--- START ---

(** The position of an element of a list without duplicates. *)
Lemma NoDup_middle_inj {A} (x : A) l1 l2 k1 k2 :
  NoDup (l1 ++ x :: l2) → l1 ++ x :: l2 = k1 ++ x :: k2 → l1 = k1 ∧ l2 = k2.
Proof.
  revert k1. induction l1 as [|y l1 IH]; intros [|z k1]; simpl; intros Hnd Heq; simplify_eq.
  - done.
  - apply NoDup_cons in Hnd as [Hnd _]. set_solver.
  - apply NoDup_cons in Hnd as [Hnd _]. set_solver.
  - apply NoDup_cons in Hnd as [_ Hnd]. destruct (IH k1) as [-> ->]; done.
Qed.

Section Scheduler.
  Context {T : Type}.
  Implicit Types (self : OutboundScheduler T) (classify : T → ScheduledRequest) (x : T).

Definition scheduler_default : OutboundScheduler T := {| queue := [] |}.

Definition push_back self x : OutboundScheduler T := {| queue := queue self ++ [x] |}.
Definition is_empty self : bool := match queue self with [] => true | _ => false end.
Definition len self : nat := length (queue self).
Definition clear self : OutboundScheduler T := {| queue := [] |}.
Definition drain self : list T * OutboundScheduler T := (queue self, {| queue := [] |}).

(** The [for] loop of [next_ready_index], from [index] on. *)
Fixpoint next_ready_loop classify (rest : list T) (index : nat) (can_bypass : bool)
    : option nat :=
  match rest with
  | [] => None
  | item :: rest =>
      let request := classify item in
      if decide (class request = Fence) then
        if bool_decide (index = 0%nat) && bool_decide (readiness request = Ready)
        then Some index else None
      else
        match class request, readiness request with
        | FlowControlledPublish, Ready | PublishClass, Ready | Fence, Ready =>
            if bool_decide (index = 0%nat) then Some index
            else next_ready_loop classify rest (S index) false
        | Control, Ready =>
            if bool_decide (index = 0%nat) then Some index
            else if can_bypass then Some index
            else next_ready_loop classify rest (S index) false
        | FlowControlledPublish, Blocked => next_ready_loop classify rest (S index) can_bypass
        | _, Blocked => next_ready_loop classify rest (S index) false
        end
  end.

Definition next_ready_index self classify : option nat :=
  next_ready_loop classify (queue self) 0 true.

Definition has_ready self classify : bool :=
  match next_ready_index self classify with Some _ => true | None => false end.

(** [VecDeque::remove]. *)
Definition remove_index (index : nat) (l : list T) : option (T * list T) :=
  x ← l !! index; Some (x, delete index l).

Definition pop_next self classify : option T * OutboundScheduler T :=
  match next_ready_index self classify with
  | None => (None, self)
  | Some index =>
      match remove_index index (queue self) with
      | Some (x, q) => (Some x, {| queue := q |})
      | None => (None, self)
      end
  end.

(** * Selection *)

Definition flow_blocked classify x : Prop :=
  classify x = {| class := FlowControlledPublish; readiness := Blocked |}.

(** What may be selected at [index]: a ready item at the front, or a ready control request
    behind flow-controlled publishes that are all blocked. *)
Definition selectable classify (l : list T) (index : nat) : Prop :=
  ∃ l1 x l2, l = l1 ++ x :: l2 ∧ length l1 = index ∧ readiness (classify x) = Ready ∧
    (l1 = [] ∨ class (classify x) = Control ∧ Forall (flow_blocked classify) l1).

Lemma next_ready_loop_false classify rest index :
  index ≠ 0%nat → next_ready_loop classify rest index false = None.
Proof.
  revert index. induction rest as [|x rest IH]; intros index Hi; [done|]. simpl.
  rewrite !(bool_decide_eq_false_2 (index = 0%nat)) by done.
  case_decide; [done|]. destruct (class _), (readiness _); by apply IH.
Qed.

(** The loop past the front, as long as it may bypass. *)
Lemma next_ready_loop_tail classify rest base i :
  base ≠ 0%nat →
  next_ready_loop classify rest base true = Some i ↔
  ∃ l1 y l2, rest = l1 ++ y :: l2 ∧ i = (base + length l1)%nat ∧
    readiness (classify y) = Ready ∧ class (classify y) = Control ∧
    Forall (flow_blocked classify) l1.
Proof.
  revert base. induction rest as [|x rest IH]; intros base Hb.
  { split; [done|]. by intros ([] & ? & ? & ? & _). }
  simpl. rewrite !(bool_decide_eq_false_2 (base = 0%nat)) by done.
  assert (Hsplit : (∃ l1 y l2, x :: rest = l1 ++ y :: l2 ∧ i = (base + length l1)%nat ∧
      readiness (classify y) = Ready ∧ class (classify y) = Control ∧
      Forall (flow_blocked classify) l1) ↔
    i = base ∧ classify x = {| class := Control; readiness := Ready |} ∨
    flow_blocked classify x ∧ next_ready_loop classify rest (S base) true = Some i).
  { rewrite IH by done. split.
    - intros ([|z l1] & y & l2 & ? & -> & ? & ? & Hf); simplify_list_eq.
      + left. split; [lia|]. destruct (classify y); naive_solver.
      + apply Forall_cons in Hf as [??]. right. split; [done|]. exists l1, y, l2.
        split_and!; auto; lia.
    - intros [[-> Hx]|(Hx & l1 & y & l2 & -> & -> & ? & ? & ?)].
      + exists [], x, rest. rewrite Hx. split_and!; simpl; auto; lia.
      + exists (x :: l1), y, l2. split_and!; simpl; auto; lia. }
  rewrite Hsplit. unfold flow_blocked. destruct (classify x) as [c r]. simpl.
  destruct c, r; simpl; rewrite ?next_ready_loop_false by done; naive_solver.
Qed.

Lemma next_ready_loop_selectable classify l i :
  next_ready_loop classify l 0 true = Some i ↔ selectable classify l i.
Proof.
  destruct l as [|x l]; [split; [done|by intros ([] & ? & ? & ? & _)]|].
  assert (Hsplit : selectable classify (x :: l) i ↔
    i = 0%nat ∧ readiness (classify x) = Ready ∨
    flow_blocked classify x ∧ next_ready_loop classify l 1 true = Some i).
  { rewrite next_ready_loop_tail by done. split.
    - intros ([|z l1] & y & l2 & ? & <- & ? & Hc); simplify_list_eq; [by left|right].
      destruct Hc as [|[? Hc]]; [done|]. apply Forall_cons in Hc as [? ?].
      split; [done|]. by exists l1, y, l2.
    - intros [[-> Hx]|(Hx & l1 & y & l2 & -> & -> & ? & ? & ?)].
      + exists [], x, l. auto.
      + exists (x :: l1), y, l2. split_and!; simpl; auto. }
  rewrite Hsplit. simpl. unfold flow_blocked. destruct (classify x) as [c r]. simpl.
  destruct c, r; simpl; rewrite ?next_ready_loop_false by done; naive_solver.
Qed.

Lemma pop_next_some self classify x self' :
  pop_next self classify = (Some x, self') ↔
  ∃ l1 l2, queue self = l1 ++ x :: l2 ∧ queue self' = l1 ++ l2 ∧
    readiness (classify x) = Ready ∧
    (l1 = [] ∨ class (classify x) = Control ∧ Forall (flow_blocked classify) l1).
Proof.
  unfold pop_next, next_ready_index, remove_index. split.
  - destruct (next_ready_loop _ _ _ _) as [i|] eqn:Hi; [|done].
    apply next_ready_loop_selectable in Hi as (l1 & y & l2 & -> & <- & ? & ?).
    rewrite list_lookup_middle by done. simpl. rewrite delete_middle.
    intros [= <- <-]. by exists l1, l2.
  - intros (l1 & l2 & Hq & Hq' & ? & ?).
    rewrite (proj2 (next_ready_loop_selectable _ _ (length l1))).
    2: { by exists l1, x, l2. }
    rewrite Hq, list_lookup_middle by done. simpl. rewrite delete_middle, <- Hq'.
    by destruct self'.
Qed.

(** * Runs

    A run pushes items and pops with whatever readiness holds at that moment; [cls] is the
    class of an item, which does not change. *)

Inductive op := Push (x : T) | Pop (ready : T → RequestReadiness).

Section Runs.
  Context (cls : T → RequestClass).

Definition classify_with (ready : T → RequestReadiness) (x : T) : ScheduledRequest :=
  {| class := cls x; readiness := ready x |}.

(** Items popped so far, and the queue. *)
Definition step (st : list T * OutboundScheduler T) (o : op) : list T * OutboundScheduler T :=
  let '(out, self) := st in
  match o with
  | Push x => (out, push_back self x)
  | Pop ready =>
      match pop_next self (classify_with ready) with
      | (Some x, self) => (out ++ [x], self)
      | (None, self) => (out, self)
      end
  end.

Definition run (ops : list op) : list T * OutboundScheduler T :=
  fold_left step ops ([], scheduler_default).

Definition pushed (ops : list op) : list T :=
  omap (λ o, match o with Push x => Some x | Pop _ => None end) ops.

(** One adjacent exchange: a control request moves ahead of a flow-controlled publish. *)
Inductive overtakes : list T → list T → Prop :=
| overtakes_intro l1 p c l2 :
    cls p = FlowControlledPublish → cls c = Control →
    overtakes (l1 ++ p :: c :: l2) (l1 ++ c :: p :: l2).

Lemma overtakes_app l l' k1 k2 : overtakes l l' → overtakes (k1 ++ l ++ k2) (k1 ++ l' ++ k2).
Proof.
  intros [l1 p c l2 Hp Hc]. rewrite <- !(assoc_L (++)), !(assoc_L (++) k1 l1).
  by apply overtakes_intro.
Qed.

Lemma overtakes_rtc_app l l' k1 k2 :
  rtc overtakes l l' → rtc overtakes (k1 ++ l ++ k2) (k1 ++ l' ++ k2).
Proof.
  induction 1 as [l|l l' l'' H1 H2 IH]; [done|].
  eapply rtc_l; [by apply overtakes_app|done].
Qed.

(** Moving a control request to the front of blocked publishes. *)
Lemma overtakes_front l1 x l2 :
  cls x = Control → Forall (λ p, cls p = FlowControlledPublish) l1 →
  rtc overtakes (l1 ++ x :: l2) (x :: l1 ++ l2).
Proof.
  intros Hx. induction 1 as [|p l1 Hp Hl IH]; [done|]. simpl.
  transitivity (p :: x :: l1 ++ l2).
  - pose proof (overtakes_rtc_app _ _ [p] [] IH) as H. by rewrite !app_nil_r in H.
  - apply rtc_once. by apply (overtakes_intro []).
Qed.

--- END ---

__PROBLEM STATEMENT__.
The reply should consist solely of the lines above from the one that has "index ∧ readiness (classify x) = Ready ∧" through the one that has "rewrite !(bool_decide_eq_false_2 (index", reproduced exactly.

__EXERCISE ANSWER__.
  ∃ l1 x l2, l = l1 ++ x :: l2 ∧ length l1 = index ∧ readiness (classify x) = Ready ∧
    (l1 = [] ∨ class (classify x) = Control ∧ Forall (flow_blocked classify) l1).

Lemma next_ready_loop_false classify rest index :
  index ≠ 0%nat → next_ready_loop classify rest index false = None.
Proof.
  revert index. induction rest as [|x rest IH]; intros index Hi; [done|]. simpl.
  rewrite !(bool_decide_eq_false_2 (index = 0%nat)) by done.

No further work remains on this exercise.